The 2010 Toyota Prius
When I drove the second generation Toyota Prius in the summer of 2008, I was very much impressed, more than I expected to be. The occasion was a trip from Long Beach to Sonoma for the IndyCar Series race in late August; I had computer problems during the weekend that necessitated runs to the Apple store for quick fixes and, ultimately, a replacement machine.
During that trip, I got mileage that was exemplary usually in the 44-mpg range, without being light on the pedal once. For that reason, I had high expectations coming into a week with the 2010, revamped, third version of Toyota's gas/electric hybrid sedan, the initial rung on the manufacturers hybrid ladder. I wasnt disappointed by the mileage or the build quality of the new Prius, which is now available in five different versions using Roman numerals I-V.
This time around, I had to travel to Las Vegas for NHRAs penultimate race at The Strip at Las Vegas Motor Speedway. The new Prius III proved an admirable road partner with its up-rated engine now a 1.8-liter 5-cylinder DOHC 16-valve gas-powered mill mated to two electric motors. This seamless package gives a total of 134 horsepower at 5200 rpm and 105-ft-lb of torque at 4000. Gear-changing comes from a continuously variable automatic transmission (CVT) that effortlessly looks for the proper gearing.
The new model Toyota Prius actually looks smaller than the older one but is just about an inch longer and wider than the 2009 predecessor. This front-wheel-drive four-door hatch is 175.6 inches long, 68.7 inches wide and stands 58.7 inches tall on its 106.3-inch wheelbase. It weighs in at 3042 pounds, has 5.5 excellent inches of ground clearance and sports a great 34.2-foot turning circle.
Toyota made some significant improvements to the steering system, ridding the Prius of its very numb feeling despite continuing to use electric power steering. The brakes are flat-out excellent when needed for quick response as the all-wheel antilock brakes (with electronic brakeforce distribution and brake assist enhance active safety) to keep your auto insurance rates low.
As expected, a full array of front, side and head curtain airbag systems are present on this car, together with front knee airbags. Toyota also fits an engine immobilizer and tire pressure monitoring system. There are floor mats; they fit perfectly and presented zero problems, even when keeping the cruise control activated for long, long periods of time during this extensive road trip.
I cant say enough about the quiet nature of the Toyota Prius, a forward thinking sedan that manages to produce good performance for a hybrid while having excellent drivability. This hybrid does hill climbs extremely well without the cruise control losing more than one mile-per-hour in speed.

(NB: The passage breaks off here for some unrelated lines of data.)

(** * The claims *)

(** ** Vocabulary codec *)

(** C6. For a vocabulary built from a corpus and a text all of whose
    characters occur in the corpus, [encode] returns a list of ids and
    [decode] of that list returns the text:
    [decode(encode(text)) == text]. *)
Theorem decode_encode_roundtrip
    (corpus text : Codec.str) (v : Codec.Vocabulary) :
  Codec.build corpus = Ok v →
  Forall (λ c, c ∈ corpus) text →
  Codec.encode v text ≫= Codec.decode v = Ok text.
Proof.
  intros Hv Htext.
  destruct (CodecFacts.encode_is_Ok corpus v Hv text) as [ids Hids].
  { intros c Hc. by eapply (proj1 (Forall_forall _ _) Htext). }
  rewrite Hids. simpl. by eapply CodecFacts.encode_Ok_decode.
Qed.

Lemma decode_encode_roundtrip_witness :
  Codec.encode Demo.vocab [97; 98; 98]%N ≫= Codec.decode Demo.vocab
  = Ok [97; 98; 98]%N.
Proof.
  apply (decode_encode_roundtrip Demo.corpus [97; 98; 98]%N Demo.vocab).
  - vm_compute. reflexivity.
  - unfold Demo.corpus. repeat constructor.
Defined.

(** C7, as the code has it. Building the vocabulary never fails: for
    every corpus [build] returns a vocabulary, whose size is [0]
    exactly when the corpus is empty. *)
Theorem build_never_fails (corpus : Codec.str) :
  ∃ v, Codec.build corpus = Ok v ∧
       (Codec.vocab_size v = 0%Z ↔ corpus = []).
Proof.
  exists (match Codec.build corpus with
          | Ok v => v
          | Raise _ => Demo.vocab
          end).
  split; [reflexivity|].
  by apply (CodecFacts.vocab_size_zero corpus).
Qed.

(** C7, counterexample: the empty corpus builds the vocabulary of
    size [0]; nothing is raised. *)
Lemma build_empty_corpus :
  Codec.build [] = Ok {| Codec.chars := []; Codec.vocab_size := 0;
                         Codec.stoi := ∅; Codec.itos := ∅ |}.
Proof. reflexivity. Qed.

(** C10. For a vocabulary built from a corpus, [stoi] and [itos] are
    inverse to each other, [stoi] is defined exactly on the characters
    of the corpus and [itos] exactly on the ids in [0, size); hence for
    every list of ids in [0, size), [encode(decode(ids)) == ids]. *)
Theorem encode_decode_roundtrip
    (corpus : Codec.str) (ids : list Z) (v : Codec.Vocabulary) :
  Codec.build corpus = Ok v →
  Forall (λ i, 0 ≤ i < Codec.vocab_size v)%Z ids →
  (∀ c i, Codec.stoi v !! c = Some i ↔ Codec.itos v !! i = Some c) ∧
  (∀ c, c ∈ corpus ↔ is_Some (Codec.stoi v !! c)) ∧
  (∀ i, (0 ≤ i < Codec.vocab_size v)%Z ↔ is_Some (Codec.itos v !! i)) ∧
  Codec.decode v ids ≫= Codec.encode v = Ok ids.
Proof.
  intros Hv Hids. split; [|split; [|split]].
  - apply (CodecFacts.stoi_itos corpus v Hv).
  - intros c. split.
    + intros Hc. destruct (CodecFacts.stoi_is_Some corpus v Hv c Hc); eauto.
    + intros [i Hi]. apply (CodecFacts.stoi_lookup corpus v Hv) in Hi
        as (n & -> & Hn).
      apply (CodecFacts.chars_elem_of corpus v Hv).
      by eapply list_elem_of_lookup_2.
  - intros i. split.
    + intros Hi. destruct (CodecFacts.itos_is_Some corpus v Hv i Hi); eauto.
    + intros [c Hc]. apply (CodecFacts.itos_lookup corpus v Hv) in Hc
        as (n & -> & Hn).
      rewrite (CodecFacts.vocab_size_eq corpus v Hv).
      apply lookup_lt_Some in Hn. lia.
  - destruct (CodecFacts.decode_is_Ok corpus v Hv ids Hids) as [s Hs].
    rewrite Hs. simpl. by eapply CodecFacts.decode_Ok_encode.
Qed.

Lemma encode_decode_roundtrip_witness :
  Codec.decode Demo.vocab [1; 0; 1]%Z ≫= Codec.encode Demo.vocab
  = Ok [1; 0; 1]%Z.
Proof.
  apply (encode_decode_roundtrip Demo.corpus [1; 0; 1]%Z Demo.vocab).
  - vm_compute. reflexivity.
  - simpl. repeat constructor; lia.
Defined.

(** ** Bigram predictor: scoring and loss *)

Section forward_claims.
Import Torch Bigram TorchFacts ForwardFacts.

(** C1. For a model whose table is [size × size] and an index matrix
    of shape [(B,T)] with all ids in [0, size), [forward] without
    targets returns, with no loss, a tensor of shape [(B,T,size)] that
    is the table looked up id by id: the vector at position [(b,t)] is
    row [idx[b][t]] of the table. *)
Theorem score_is_row_lookup
    (self : BigramLanguageModel) (size nB nT : nat) (idx : list (list Z)) :
  well_formed size self →
  has_shape nB nT idx →
  Forall (valid_ids size) idx →
  let w := weight (token_embedding_table self) in
  ∃ logits,
    forward self idx None = Ok (Logits3 logits, None) ∧
    logits = map (map (λ i, w !!! Z.to_nat i)) idx ∧
    has_shape3 nB nT size logits ∧
    ∀ b t i, idx !! b ≫= (.!! t) = Some i →
      ∃ row, w !! Z.to_nat i = Some row ∧ logits !! b ≫= (.!! t) = Some row.
Proof.
  intros (Hnum & Hdim & Hlen & Hrows) Hidx Hvalid w. subst w.
  set (w := weight (token_embedding_table self)) in *.
  eexists. split; [|split; [reflexivity|split]].
  - unfold forward. fold w.
    rewrite embedding_valid by (by rewrite Hlen). done.
  - by apply embedding_shape.
  - intros b t i Hbt.
    destruct (idx !! b) as [row|] eqn:Hb; [|done]. simpl in Hbt.
    assert (0 ≤ i < Z.of_nat size)%Z as Hi.
    { eapply (proj1 (Forall_forall _ _)
                (proj1 (Forall_forall _ _) Hvalid row _)).
      by eapply list_elem_of_lookup_2. }
    exists (w !!! Z.to_nat i). split.
    + apply list_lookup_lookup_total_lt. lia.
    + change (map ?f ?l) with (f <$> l).
      rewrite list_lookup_fmap, Hb. simpl.
      change (map ?f ?l) with (f <$> l).
      by rewrite list_lookup_fmap, Hbt.
  Unshelve. by eapply list_elem_of_lookup_2.
Qed.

The mileage readout on the very comprehensive dash display is a bit on the optimistic side. While Toyota has ratings for this third generation Prius of 51/48 mpg from the 11.9-gallon tank, my real world average was about 3-5 mpg lower than that, particularly going to and from Vegas where the average speed is somewhere north of 80 mph. I kept it about five miler per hour under the average in order to get about 47. Down the hill from Victorville on my return trip, the readout said I was up to about 56 mpg. Whee!
I like the high seating of the Toyota Prius and the dark cloth interior aptly mirrored the Winter Gray metallic exterior. Yokohama P195/55R tires mounted on five-spoke 15-inch alloy rims gave the Prius the kind of invisibility that is so lovely to have on a long haul trip. I also like the abundance of glass on this car; where others are going more slab-like, Toyota continues to produce an airy cockpit.